«Yes, think it; wish it, will it even – but do it?» Pharmacotherapy in elderly patients is a challenging practice
National and international guidelines exist for the treatment of most diseases, but these are not infrequently based on studies from which older people are excluded due solely to the age criterion, or because of functional impairment and extensive comorbidity (1). However, it is precisely such patients who are subject to widespread use of pharmacotherapy. Assessment of benefits and indication are therefore a considerable challenge in the treatment of specific diseases in the elderly generally, and in the frail with multiple comorbidities in particular (2). Overtreatment of the elderly has traditionally attracted most attention (3), but caution should also be exercised with regard to undertreatment (4). This may be attributed to lack of knowledge, and at other times to underprioritisation due to discrimination and judgemental attitudes to the elderly (ageism) (5). As a tool in everyday clinical practice to avoid unwanted adverse effects and obtain better control when «sailing in unknown waters», we have access to user-friendly interactive databases such as DRUID (6) and other relevant guidelines (7). Pharmacotherapy in the elderly nevertheless requires a considerable degree of watchfulness above and beyond this.
In this issue of the Journal of the Norwegian Medical Association, Shafique and colleagues present a case study which is interesting from several angles (8). It concerns a woman well into her nineties who is admitted for acute peritonitis due to a perforated intestine. The cause is a foreign body in the form of a tablet in a «cut out» and sharply cornered aluminium foil piece from a blister pack. The incident ended with a successful surgical intervention, and the authors write that the patient was able to be discharged in a healthy condition.

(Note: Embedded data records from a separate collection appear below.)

(** Records the usage [callee(first_arg)] of a binding, lines 148-156 and 162-170. *)
Definition record_usage (v : TranslationFunctionVisitor) (callee_name : string)
    (arguments : list Expression) : TranslationFunctionVisitor :=
  let key := qualified_name (current_scope_name v) callee_name in
  match alookup key (translation_functions v) with
  | Some info =>
      match arguments with
      | StringLiteral str_lit :: _ =>
          mkVisitor
            (ainsert key (mkTranslationFunction (namespace info)
                            (set_insert str_lit (usages info)))
               (translation_functions v))
            (current_scope v) (warnings v)
      | _ => v
      end
  | None => v
  end.

(** [visit_call_expression] (lines 143-174); it does not walk into the
    callee or the arguments. *)
Definition visit_call_expression (v : TranslationFunctionVisitor) (callee : Expression)
    (arguments : list Expression) : TranslationFunctionVisitor :=
  match callee with
  | StaticMemberExpression (Identifier name) _ => record_usage v name arguments
  | Identifier name => record_usage v name arguments
  | _ => v
  end.

(** The traversal: oxc's default [walk] for the node kinds above, with the
    overridden [visit_function] (lines 76-83), [visit_variable_declaration]
    and [visit_call_expression]. *)
Fixpoint visit_expression (v : TranslationFunctionVisitor) (e : Expression) {struct e}
    : TranslationFunctionVisitor :=
  match e with
  | Identifier _ | StringLiteral _ => v
  | CallExpression callee args => visit_call_expression v callee args
  | StaticMemberExpression obj _ => visit_expression v obj
  | AwaitExpression arg => visit_expression v arg
  | ObjectExpression props =>
      (fix go v ps := match ps with
                      | [] => v
                      | (_, e') :: rest => go (visit_expression v e') rest
                      end) v props
  | FunctionExpression id body =>
      let v1 := match id with Some name => enter_scope v name | None => v end in
      let v2 := (fix go v ss := match ss with
                                | [] => v
                                | s :: rest => go (visit_statement v s) rest
                                end) v1 body in
      exit_scope v2
  | ArrowFunctionExpression body =>
      (fix go v ss := match ss with
                      | [] => v
                      | s :: rest => go (visit_statement v s) rest
                      end) v body
  | OtherExpression cs =>
      (fix go v es := match es with
                      | [] => v
                      | e' :: rest => go (visit_expression v e') rest
                      end) v cs
  end
with visit_statement (v : TranslationFunctionVisitor) (s : Statement) {struct s}
    : TranslationFunctionVisitor :=
  match s with
  | VariableDeclaration decls => visit_variable_declaration v decls
  | ExpressionStatement e => visit_expression v e
  | FunctionDeclaration id body =>
      let v1 := match id with Some name => enter_scope v name | None => v end in
      let v2 := (fix go v ss := match ss with
                                | [] => v
                                | s' :: rest => go (visit_statement v s') rest
                                end) v1 body in
      exit_scope v2
  | ReturnStatement None => v
  | ReturnStatement (Some e) => visit_expression v e
  | BlockStatement body =>
      (fix go v ss := match ss with
                      | [] => v
                      | s' :: rest => go (visit_statement v s') rest
                      end) v body
  end.

Definition visit_program (v : TranslationFunctionVisitor) (program : list Statement) :=
  fold_left visit_statement program v.

(** [merge_by_namespace] (lines 53-65), over the bindings in iteration order. *)
Definition merge_by_namespace (v : TranslationFunctionVisitor)
    : list (string * list string) :=
  fold_left (fun result (tf : TranslationFunction) =>
      match alookup (namespace tf) result with
      | Some set => ainsert (namespace tf) (fold_left (fun s x => set_insert x s) (usages tf) set) result
      | None => ainsert (namespace tf) (usages tf) result
      end)
    (map snd (translation_functions v)) [].

(** ** [extract_translations] and the watch-mode handlers *)

Inductive Result (A : Type) := Ok (a : A) | Err (msg : string).
Arguments Ok {A} a.
Arguments Err {A} msg.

The patient had many chronic diseases, was taking several drugs and was in a weakened state as a result of a recent acute illness. She also had reduced vision. Overall she may generally be defined as a geriatric patient. When admitted she was described as alert and aware. The case history does not describe her functional capacity in any greater detail, but the incident in question perhaps illustrates that she also had some cognitive impairment. She had moreover just been hospitalised and had received additional drugs which were to be taken as needed. No information is given as to whether she had a district nurse or other form of assistance in connection with her medication, or whether she used multiple dosing or manually dispensed medicines.
The patient safety campaign In safe hands should be familiar to the Journal’s readers, and drugs have been a focus area, for example through the harmonisation of pharmaceutical lists and the emphasis on correct use of pharmaceuticals in nursing homes and in the home care service (9). These measures have been important at a systemic level. However, clinical practice is primarily concerned with individual patients, and it is a precondition that our recommendations are communicated to and discussed with the patient him/herself, and not infrequently with next of kin. In this area, all of us have doubtless committed sins of omission, whether or not we acknowledge these. Notwithstanding this, it is easy to foresee that an avalanche of information, particularly with regard to any uncertainty, can ruin an otherwise excellent consultation. This is a challenging practice.
If we find that the benefits outweigh the risk of adverse effects by a good margin, and if it is our opinion that precisely for you we would recommend this treatment, several steps remain. We have to ensure that the patient in fact has the drugs available and that they are taken in the right manner and at the right time. When prescribing, we naturally have to assess the patient’s functional capacity. Does the patient or her next of kin have a sufficient understanding of how the medicines should be taken? Can the regimen be implemented in practice? If there is a deficiency in any of these areas, we must seek an alternative way of ensuring that the patient actually takes the drugs we consider it important that she should take. This can be overcome by using manually dispensed medicines or simply practical assistance in the situation where the patient is to take her medicines. However, on a normal busy day sufficient consideration is not always given to the fact that the patient has chronic functional impairment in areas such as sight, hearing, cognition and fine motor skills. Opening a blister pack can be difficult enough! Multiple dosing regimens are also unsuitable for emergency treatment or rapid changes in medication.
The responsibility for initiation and follow-up of treatment must be clearly defined. If the hospital doctor believes that a patient needs a new treatment, it must be ensured that the patient is actually capable of getting to the pharmacy for her medicines and that she will manage to take them correctly, or alternatively that there is someone who can assist her. It is not good enough to send the patient away with a prescription and discharge summary for her GP without having ascertained that the patient is capable of carrying through the treatment. The treatment follow-up is naturally most often the task of the GP. If the initiation of treatment must be left to others, this must then be communicated explicitly and in an acceptable way. It is to be hoped that we can thus avoid situations such as that described in the case study.
Although the case study also describes the benefits of modern imaging diagnostics and successful surgical treatment of an elderly patient with multiple comorbidities, the main lesson is connected to the challenges of pharmacotherapy in geriatric patients.